By combining a common food and water additive, pholyphosphate salts, with MXene materials, researchers at Drexel have discovered a way to slow the oxidation process when they are exposed to water.
They can store electricity better than almost any material on Earth, block an onslaught of electromagnetic interference, and sniff out the faintest trace of toxins in the air, but MXenes, the latest super-material-in-waiting, have trouble with water. Like a rake left out in the rain, they oxidize, and quickly, when stored or mixed in water. It’s an issue of consequence, considering some of the most promising applications require combining MXene flakes in water to make things like conductive ink and spray coatings. A breakthrough, recently published by Drexel University researchers in a German chemistry journal, showing that a common water-softening additive can help to preserve the flakes in water, could be the key to its future viability.
These atomically thin, layered materials, which were discovered at Drexel in 2011, owe their exceptional abilities, in part, to their surface chemistry and physical structure.
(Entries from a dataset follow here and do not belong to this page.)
(** * Properties *)

(** ** Strings and loops *)

Lemma append_assoc (s1 s2 s3 : string) : (s1 +:+ s2) +:+ s3 = s1 +:+ s2 +:+ s3.
Proof.
  induction s1 as [|c s1 IH]; [reflexivity|].
  change (String c ((s1 +:+ s2) +:+ s3) = String c (s1 +:+ s2 +:+ s3)).
  by f_equal.
Qed.

Lemma append_empty_r (s : string) : s +:+ "" = s.
Proof.
  induction s as [|c s IH]; [reflexivity|].
  change (String c (s +:+ "") = String c s). by f_equal.
Qed.

Lemma bind_Ok {A B} (f : A → result B) (a : A) : (Ok a ≫= f) = f a.
Proof. reflexivity. Qed.

Lemma for_each_app {A S} (body : S → A → result S) (l1 l2 : list A) (s : S) :
  for_each body (l1 ++ l2) s = (for_each body l1 s ≫= for_each body l2).
Proof.
  revert s. induction l1 as [|x l1 IH]; intros s; simpl; [done|].
  destruct (body s x) as [s'|e]; simpl; [apply IH | done].
Qed.

(** ** The renderer *)

Section renderer_facts.
Context `{PyAst}.

Lemma try_unparse_ok (e : expr) : try_unparse e = Ok (expr_text e).
Proof.
  unfold try_unparse, expr_text.
  destruct has_unparse; [|done]. by destruct (unparse e).
Qed.


Lemma positional_step_ok (tbl : gmap Z expr) acc i a :
  positional_step tbl acc (i, a)
  = Ok (acc ++ [positional_entry (tbl !! i) a]).
Proof.
  unfold positional_step, positional_entry, default_suffix, annotation_suffix.
  destruct (tbl !! i) as [d|], (annotation a) as [t|];
    rewrite ?try_unparse_ok; simpl;
    rewrite ?append_assoc, ?append_empty_r; done.
Qed.

Lemma positional_loop_ok (tbl : gmap Z expr) (l : list ast_arg) n acc :
  for_each (positional_step tbl) (enumerate_from n l) acc
  = Ok (acc ++ imap (λ j a, positional_entry (tbl !! (n + Z.of_nat j)) a) l).
Proof.
  revert n acc. induction l as [|a l IH]; intros n acc;
    cbn [for_each enumerate_from imap].
  - by rewrite app_nil_r.
  - rewrite positional_step_ok, bind_Ok, IH, <- app_assoc. simpl.
    rewrite Z.add_0_r. do 3 f_equal.
    apply imap_ext. intros j b _. simpl. do 2 f_equal. lia.
Qed.

Lemma variadic_step_ok stars v acc :
  variadic_step stars v acc = Ok (acc ++ variadic_entry stars v).
Proof.
  unfold variadic_step, variadic_entry, annotation_suffix.
  destruct v as [a|]; [|by rewrite app_nil_r].
  destruct (annotation a) as [t|];
    rewrite ?try_unparse_ok; simpl; rewrite ?append_empty_r; done.
Qed.

Lemma signature_entries_ok (fa : arguments) :
  signature_entries fa = Ok (positional_entries fa ++ variadic_entries fa).
Proof.
  unfold signature_entries, enumerate. rewrite positional_loop_ok. simpl.
  rewrite !variadic_step_ok. simpl. rewrite variadic_step_ok.
  unfold variadic_entries, positional_entries, rendered_default.
  by rewrite <- app_assoc.
Qed.

Lemma get_function_signature_ok (fa : arguments) ret is_async :
  get_function_signature fa ret is_async
  = Ok (signature_text (positional_entries fa ++ variadic_entries fa)
          ret is_async).
Proof.
  unfold get_function_signature, signature_text, return_suffix, async_prefix.
  rewrite signature_entries_ok. simpl.
  destruct ret as [r|]; rewrite ?try_unparse_ok; simpl;
    destruct is_async; simpl; rewrite ?append_assoc, ?append_empty_r; done.
Qed.

Lemma positional_entries_length (fa : arguments) :
  length (positional_entries fa) = length (args fa).
Proof. unfold positional_entries. by rewrite length_imap. Qed.

Lemma positional_entries_lookup (fa : arguments) (j : nat) :
  positional_entries fa !! j
  = positional_entry (rendered_default fa j) <$> args fa !! j.
Proof. unfold positional_entries. by rewrite list_lookup_imap. Qed.

(** What the comprehension stores: key [off + n + i] holds the [i]-th
    element of the enumerated list, and nothing else is touched. *)
Lemma defaults_fold_lookup (off : Z) (l : list expr) (n : Z)
    (m0 : gmap Z expr) (k : Z) :
  foldl (λ (m : gmap Z expr) '(i, d), <[off + i := d]> m) m0
        (enumerate_from n l) !! k
  = if decide (off + n ≤ k < off + n + Z.of_nat (length l))
    then l !! Z.to_nat (k - off - n)
    else m0 !! k.
Proof.
  revert n m0. induction l as [|x l IH]; intros n m0; simpl.
  - case_decide; [lia | done].
  - rewrite IH. repeat case_decide; try lia.
    + replace (Z.to_nat (k - off - n)) with (S (Z.to_nat (k - off - (n + 1))))
        by lia. done.
    + assert (k = off + n) as -> by lia.
      rewrite lookup_insert_eq.
      by replace (off + n - off - n) with 0 by lia.
    + rewrite lookup_insert_ne by lia. done.
Qed.

Lemma rendered_default_spec (fa : arguments) (j : nat) :
  rendered_default fa j
  = if decide (length (args fa) ≤ j + length (defaults fa)
               ∧ j < length (args fa))%nat
    then defaults fa !! (j + length (defaults fa) - length (args fa))%nat
    else None.
Proof.
  unfold rendered_default, defaults_table, enumerate.
  rewrite (defaults_fold_lookup
             (Z.of_nat (length (args fa)) - Z.of_nat (length (defaults fa)))).
  repeat case_decide; try lia.
  - f_equal. lia.
  - apply lookup_empty.
Qed.

End renderer_facts.

Section renderer_claims.
Context `{PyAst}.

(** C3. Default-value alignment.  With P positional parameters and D
    declared defaults, D ≤ P, the entries of the rendered parameter list
    start with P positional entries; default [i] is written on the entry
    at index [P - D + i], and the entries at the first [P - D] indices are
    the name and annotation only. *)
Theorem default_alignment (fa : arguments) (ret : option expr)
    (is_async : bool) :
  (length (defaults fa) ≤ length (args fa))%nat →
  ∃ pos : list string,
    length pos = length (args fa) ∧
    signature_entries fa = Ok (pos ++ variadic_entries fa) ∧
    get_function_signature fa ret is_async
      = Ok (signature_text (pos ++ variadic_entries fa) ret is_async) ∧
    (∀ i d a,
       defaults fa !! i = Some d →
       args fa !! (length (args fa) - length (defaults fa) + i)%nat = Some a →
       pos !! (length (args fa) - length (defaults fa) + i)%nat
         = Some (arg a +:+ "=" +:+ expr_text d +:+ annotation_suffix a)) ∧
    (∀ j a,
       (j < length (args fa) - length (defaults fa))%nat →
       args fa !! j = Some a →
       pos !! j = Some (arg a +:+ annotation_suffix a)).
Proof.
  intros HD. exists (positional_entries fa).
  split; [apply positional_entries_length|].
  split; [apply signature_entries_ok|].
  split; [apply get_function_signature_ok|].
  split.
  - intros i d a Hd Ha.
    rewrite positional_entries_lookup, Ha, rendered_default_spec. simpl.
    apply lookup_lt_Some in Ha. case_decide; [|lia].
    replace (length (args fa) - length (defaults fa) + i
             + length (defaults fa) - length (args fa))%nat with i by lia.
    rewrite Hd. unfold positional_entry, default_suffix.
    by rewrite append_assoc.
  - intros j a Hj Ha.
    rewrite positional_entries_lookup, Ha, rendered_default_spec. simpl.
    case_decide; [lia|]. done.
Qed.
But the source of MXenes’ unique properties is also likely their weakness when it comes to oxidation, according to the research published by a team of researchers from Drexel’s College of Engineering.
MXene flakes oxidize quickly when exposed to water, which is a problem because many of their applications involve making this mixture to apply as a coating.
“Oxidation of MXenes has always been a problem,” according to Varun Natu, a doctoral researcher in the College and a co-author of the paper “Edge Capping of 2D-MXene Sheets with Polyanionic Salts to Mitigate Oxidation in Aqueous Colloidal Suspensions,” which was published in the journal Angewandte Chemie. “The most common titanium carbide MXenes, show signs of oxidation when stored for a week or so in water; other chemistries oxidize within days.”
Oxygen is a problem, not only because it reacts with MXenes — like it would a rusty rake — but it also changes their surfaces chemistry and morphology, which ultimately diminishes their performance when it comes to tasks like passing and storing electricity.
Distinguished Professor Michel Barsoum’s group in the Department of Materials Science and Engineering, which was part of the team that discovered MXenes and has been exploring their applications, had been seeking a way to prevent MXenes from oxidizing in water for several years. Its breakthrough came after a related discovery showed how oxidation begins at the edges of the MXene sheets.
Barsoum’s team showed a few months ago, that while the MXenes' layers have a negative surface charge, the edges of the sheets actually have a positive charge. This discovery, plus the fact, established in the clay literature, that negative entities are attracted to the edges of the clay particles led to the breakthrough.
Adding polysulfate salt to the edges of MXene flakes prevents oxygen from attaching and beginning the oxidation process.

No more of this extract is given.